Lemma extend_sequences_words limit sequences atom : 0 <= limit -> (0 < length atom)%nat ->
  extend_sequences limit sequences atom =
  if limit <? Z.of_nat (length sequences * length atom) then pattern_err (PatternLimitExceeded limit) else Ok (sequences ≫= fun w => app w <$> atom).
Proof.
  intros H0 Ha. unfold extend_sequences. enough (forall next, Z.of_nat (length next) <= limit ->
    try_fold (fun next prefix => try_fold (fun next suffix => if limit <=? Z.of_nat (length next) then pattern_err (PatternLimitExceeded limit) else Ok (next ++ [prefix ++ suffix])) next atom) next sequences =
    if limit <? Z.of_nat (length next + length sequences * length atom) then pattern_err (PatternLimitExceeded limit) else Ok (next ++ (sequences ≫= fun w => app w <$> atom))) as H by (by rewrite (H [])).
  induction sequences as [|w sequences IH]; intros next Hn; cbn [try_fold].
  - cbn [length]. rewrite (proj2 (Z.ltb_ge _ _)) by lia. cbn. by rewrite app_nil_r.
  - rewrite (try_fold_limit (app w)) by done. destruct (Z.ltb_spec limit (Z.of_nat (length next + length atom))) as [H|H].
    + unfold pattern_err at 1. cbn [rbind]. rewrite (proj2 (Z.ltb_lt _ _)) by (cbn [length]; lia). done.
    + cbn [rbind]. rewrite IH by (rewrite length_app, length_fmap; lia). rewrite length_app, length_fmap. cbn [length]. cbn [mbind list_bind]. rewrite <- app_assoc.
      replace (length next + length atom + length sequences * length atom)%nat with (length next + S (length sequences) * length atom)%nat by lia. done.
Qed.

★ ★ ★

§ What is expected:
Retype each entry exactly.

§ Exercise output:
Lemma extend_sequences_words limit sequences atom : 0 <= limit -> (0 < length atom)%nat ->
  extend_sequences limit sequences atom =
  if limit <? Z.of_nat (length sequences * length atom) then pattern_err (PatternLimitExceeded limit) else Ok (sequences ≫= fun w => app w <$> atom).
Proof.
  intros H0 Ha. unfold extend_sequences. enough (forall next, Z.of_nat (length next) <= limit ->
    try_fold (fun next prefix => try_fold (fun next suffix => if limit <=? Z.of_nat (length next) then pattern_err (PatternLimitExceeded limit) else Ok (next ++ [prefix ++ suffix])) next atom) next sequences =
    if limit <? Z.of_nat (length next + length sequences * length atom) then pattern_err (PatternLimitExceeded limit) else Ok (next ++ (sequences ≫= fun w => app w <$> atom))) as H by (by rewrite (H [])).
  induction sequences as [|w sequences IH]; intros next Hn; cbn [try_fold].
  - cbn [length]. rewrite (proj2 (Z.ltb_ge _ _)) by lia. cbn. by rewrite app_nil_r.
  - rewrite (try_fold_limit (app w)) by done. destruct (Z.ltb_spec limit (Z.of_nat (length next + length atom))) as [H|H].
    + unfold pattern_err at 1. cbn [rbind]. rewrite (proj2 (Z.ltb_lt _ _)) by (cbn [length]; lia). done.
    + cbn [rbind]. rewrite IH by (rewrite length_app, length_fmap; lia). rewrite length_app, length_fmap. cbn [length]. cbn [mbind list_bind]. rewrite <- app_assoc.
      replace (length next + length atom + length sequences * length atom)%nat with (length next + S (length sequences) * length atom)%nat by lia. done.
Qed.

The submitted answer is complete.